Search the PDB Using Drill-down Pie Charts

Standard characteristics of PDB entries–organism, taxonomy, experimental method, X–ray resolution, release date, polymer type, EC, SCOP classification, protein symmetry, and protein stoichiometry–are used to create searchable data distribution summaries.

The Explore Archive widget on the home page provides a quick statistical overview of the PDB. Browse the charts individually, or view them all together by clicking on the "Show al" link. Clicking on a pie chart image will display a more detailed graphic that lists the percentages for the categories shown. Selecting one of the listed results will launch the corresponding structures in the Query Results Browser.

Data distribution drill-downs can also be used to refine search results and to explore the latest weekly update of PDB entries.

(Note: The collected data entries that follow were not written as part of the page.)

(** X11. The Random-Dot service through its image. For an envelope of
    two or more ASCII characters, none of them NUL, decodeRDMessage reads
    from the image that encodeRDMessage drew the embedded bits, and calls
    cryptoDecrypt on what [delivered] gives of the envelope: the envelope
    itself when its last character has an odd code, the envelope without
    its last character when that code is even. So the message comes back
    in the first case whenever decryption undoes encryption. *)
Theorem rd_image_delivers
  (cryptoEncrypt cryptoDecrypt : jsstring -> jsstring -> result jsstring)
  (message password payload : jsstring) :
  message <> [] -> password <> [] -> length message <= MAX_MESSAGE_LENGTH_CHARS ->
  cryptoEncrypt message password = Ok payload ->
  2 <= length payload -> Forall (fun c => (1 <= c < 128)%Z) payload ->
  exists e,
    encodeRDMessage cryptoEncrypt message password = Ok e
    /\ rdPayload e = payload
    /\ bm_width (imageDataUrl e) = 338
    /\ bm_height (imageDataUrl e) = (8 * length payload + 40 + 47) / 48 * 7 + 2
    /\ decodeRDMessage cryptoDecrypt (Some (imageDataUrl e)) password
       = cryptoDecrypt (delivered payload) password
    /\ (Z.odd (List.last payload 1%Z) = true ->
        cryptoDecrypt payload password = Ok message ->
        decodeRDMessage cryptoDecrypt (Some (imageDataUrl e)) password = Ok message).
Proof.
  intros Hm Hp Hlen Henc Hpl Hascii.
  assert (payload <> []) as Hne by (destruct payload; [cbn in Hpl; lia | discriminate]).
  destruct (embedded_string cryptoDecrypt LSB_messages payload password Hpl Hascii)
    as (Hbits & HlenB & HBchars & _).
  destruct (first_terminator payload Hne Hascii)
    as (stop & Hstop & _ & Hindex & _ & Hdelivered).
  set (P := flat_map bits_of_byte payload) in *.
  set (B := P ++ MESSAGE_TERMINATOR_BINARY) in *.
  assert (length B = length P + 40) as HlenP by (unfold B; rewrite length_app; reflexivity).
  set (numRows := (length B + 47) / 48).
  set (canvas := draw_dots B 0 (Bitmap 338 (numRows * 7 + 2) (fun _ _ => BACKGROUND_COLOR))).
  destruct (draw_dots_size B 0 (Bitmap 338 (numRows * 7 + 2) (fun _ _ => BACKGROUND_COLOR)))
    as [Hw Hh]. fold canvas in Hw, Hh. cbn [bm_width bm_height] in Hw, Hh.
  assert (1 <= numRows) as Hrows.
  { unfold numRows. pose proof (Nat.div_mod_eq (length B + 47) 48).
    pose proof (Nat.mod_upper_bound (length B + 47) 48 ltac:(lia)). lia. }
  assert ((length password =? 0) = false) as Hpw
    by (destruct password; [congruence | reflexivity]).
  exists (RDEncoded canvas B payload).
  assert (decodeRDMessage cryptoDecrypt (Some canvas) password
          = cryptoDecrypt (delivered payload) password) as Hrun.
  { unfold decodeRDMessage. rewrite Hpw, Hw, Hh.
    change (DOT_SIZE + DOT_SPACING) with 7. change DOT_SPACING with 2.
    assert (((Z.of_nat (numRows * 7 + 2) - Z.of_nat 2) / Z.of_nat 7)%Z = Z.of_nat numRows)
      as ->.
    { replace (Z.of_nat (numRows * 7 + 2) - Z.of_nat 2)%Z with (Z.of_nat numRows * 7)%Z by lia.
      apply Z.div_mul. lia. }
    assert (((Z.of_nat 338 - Z.of_nat 2) / Z.of_nat 7)%Z = Z.of_nat 48) as -> by reflexivity.
    destruct (Z.eqb_spec (Z.of_nat numRows) 0) as [E|_]; [lia|].
    cbn [orb Z.eqb Z.of_nat Pos.of_succ_nat]. rewrite !Nat2Z.id.
    change (Z.to_nat 48) with 48.
    pose proof (rd_image_bits B HBchars) as Hread. cbv zeta in Hread.
    fold numRows in Hread. fold canvas in Hread. rewrite Hread.
    unfold indexOf, B. rewrite <- app_assoc, Hindex.
    cbn [Nat.add]. unfold substring. rewrite drop_0, Nat.sub_0_r.
    rewrite take_app_le by lia.
    rewrite length_take, Nat.min_l by lia.
    destruct (Nat.eqb_spec stop 0) as [E|_]; [lia|].
    rewrite Hdelivered.
    destruct (delivered payload) as [|c s] eqn:Ed; [|reflexivity].
    exfalso. apply (delivered_nonempty payload Hpl). exact Ed. }
  split; [|split; [reflexivity|split; [exact Hw|split; [|split; [exact Hrun|]]]]].
  - unfold encodeRDMessage.
    assert ((length message =? 0) = false) as ->
      by (destruct message; [congruence | reflexivity]).
    rewrite Hpw.
    replace (MAX_MESSAGE_LENGTH_CHARS <? length message) with false
      by (symmetry; apply Nat.ltb_ge; exact Hlen).
    rewrite Henc, Hbits. reflexivity.
  - cbn [imageDataUrl]. rewrite Hh. unfold numRows. rewrite HlenB. reflexivity.
  - intros Hodd Hdec. cbn [imageDataUrl]. rewrite Hrun. unfold delivered.
    rewrite Hodd. exact Hdec.
Qed.
(** [str.lstrip(chars)]. *)
Fixpoint lstrip (chars s : string) : string :=
  match s with
  | EmptyString => EmptyString
  | String c s' => if char_in c chars then lstrip chars s' else s
  end.

(** The characters of U+0000..U+00FF for which [str.isspace()] holds. *)
Definition whitespace : string :=
  fold_right (fun n acc => String (ascii_of_nat n) acc) EmptyString
    [9; 10; 11; 12; 13; 28; 29; 30; 31; 32; 133; 160]%nat.

(** [s.strip()]. *)
Definition strip (s : string) : string := rstrip whitespace (lstrip whitespace s).

(** Truthiness of a [str]: [not s] holds exactly for the empty string. *)
Definition truthy (s : string) : bool := negb (String.eqb s "").

End PyStr.

(* ================================================================= *)
(** ** URL normalisation ([normalize_api_base], [normalize_api_compute_base]) *)

(** An argument of type [str] or [None]. *)
Abbreviation pystr := (option string).

Definition normalize_api_base (api : pystr) : pystr :=
  match api with
  | None => None
  | Some a =>
      if negb (PyStr.truthy a) then None else
      let a := PyStr.lower a in
      let a := PyStr.replace "app" "api" a in
      let a := PyStr.replace "redlock" "prismacloud" a in
      let a := PyStr.replace "http://" "" a in
      let a := PyStr.replace "https://" "" a in
      let a := PyStr.rstrip "/" a in
      Some a
  end.
(** * react-workshop-app: the bootstrap layer of [src/index.tsx]

    A shallow embedding of [makeKCDWorkshopApp] and its helpers:
    the module resolver [moduleWithDefaultExport], the start-up
    registration of lazy components, the history handler
    [handleLocationChange], the isolated renderer [renderIsolated]
    and the replay of the scripts of an isolated HTML page.

    Conventions of the model.
    - A JavaScript string is a Rocq [string] holding its UTF-8 bytes.  All
      the string operations of the source ([startsWith], [endsWith],
      [replace], [split], [encodeURIComponent]) act on such a string byte
      by byte exactly as they act on the UTF-16 original.
    - A plain object used as a dictionary ([imports], [lazyComponents]) is
      a [gmap string _]; the class list of an element is a [gset string].
    - A promise is described by the way it settles; the moment at which it
      settles is an event of the transition system of the page.
    - Numbers are natural numbers, which is exact for the safe integers of
      JavaScript (below 2^53). *)

From Stdlib Require Import String Ascii NArith List Bool Lia.
From Stdlib Require Import DecimalString DecimalN.
From stdpp Require Import base option gmap strings list.

Local Open Scope string_scope.

(** ** Strings *)

Module JsString.

(** [s.startsWith(p)] *)
Fixpoint startsWith (s p : string) : bool :=
  match p, s with
  | EmptyString, _ => true
  | String _ _, EmptyString => false
  | String b p', String a s' => Ascii.eqb a b && startsWith s' p'
  end.

Fixpoint drop (n : nat) (s : string) : string :=
  match n, s with
  | O, _ => s
  | S _, EmptyString => EmptyString
  | S n', String _ s' => drop n' s'
  end.

(** [s.endsWith(p)] *)
Definition endsWith (s p : string) : bool :=
  (String.length p <=? String.length s)%nat
  && String.eqb (drop (String.length s - String.length p) s) p.

(** [s.replace(pat, rep)] with a string pattern: the first occurrence
    only ([rep] holds no [$] here). *)
Fixpoint replace (pat rep s : string) : string :=
  if startsWith s pat then rep ++ drop (String.length pat) s
  else match s with
       | EmptyString => EmptyString
       | String a s' => String a (replace pat rep s')
       end.

(** [s.replace(/c/g, d)] for a one-character pattern. *)
Fixpoint replaceAll (c d : ascii) (s : string) : string :=
  match s with
  | EmptyString => EmptyString
  | String a s' => String (if Ascii.eqb a c then d else a) (replaceAll c d s')
  end.

(** [s.split(c)]: never empty, [""] splits into [[""]]. *)
Fixpoint split (c : ascii) (s : string) : list string :=
  match s with
  | EmptyString => [EmptyString]
  | String a s' =>
      if Ascii.eqb a c then EmptyString :: split c s'
      else match split c s' with
           | [] => [String a EmptyString]
           | w :: ws => String a w :: ws
           end
  end.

Any combination of categories is possible. Users can drill-down to quickly access high resolution entries from a structure type search; human-related entries from a sequence search; or the most recent PDB entries containing a particular ligand.

These charts can be hidden from the query results for users who want to only view the individual entries.


Web Services for Accessing PDB Data

Web Services can help software developers build tools that efficiently interact with PDB data. Instead of storing coordinate files and related data locally, Web Services let software tools access the RCSB PDB remotely. Detailed documentation for accessing these Web Services is available at www.rcsb.org/pdb/software/rest.do.

RESTful services exchange XML files in response to URL requests. RESTful search services return a list of IDs for Advanced Search and SMILES-based queries. RESTful fetch services return data when given IDs, including PDB entity descriptions, ligand information, third-party annotations for protein chains, and PDB to UniProtKB mappings.

Please let us know at info@rcsb.org if there are website options that you think should be offered as a web service.


References

  1. UniProt Consortium. (2012) Reorganizing the protein space at the Universal Protein Resource (UniProt). Nucleic Acids Res 40: D71-75.
  2. M. Punta, P. C. Coggill, R. Y. Eberhardt, J. Mistry, J. Tate, C. Boursnell, N. Pang, K. Forslund, G. Ceric, J. Clements, A. Heger, L. Holm, E. L. Sonnhammer, S. R. Eddy, A. Bateman, R. D. Finn. (2012) The Pfam protein families database. Nucleic Acids Res 40: D290-301.
  3. K. Arnold, F. Kiefer, J. Kopp, J. N. Battey, M. Podvinec, J. D. Westbrook, H. M. Berman, L. Bordoli, T. Schwede. (2009) The Protein Model Portal. Journal of structural and functional genomics 10: 1-8.
  4. Z. R. Yang, R. Thomson, P. McNeil, R. M. Esnouf. (2005) RONN: the bio-basis function neural network technique applied to the detection of natively disordered regions in proteins. Bioinformatics 21: 3369-3376.
  5. S. Velankar, J. M. Dana, J. Jacobsen, G. van Ginkel, P. J. Gane, J. Luo, T. J. Oldfield, C. O'Donovan, M. J. Martin, G. J. Kleywegt. (2013) SIFTS: Structure Integration with Function, Taxonomy and Sequences resource. Nucleic Acids Res 41: D483-489.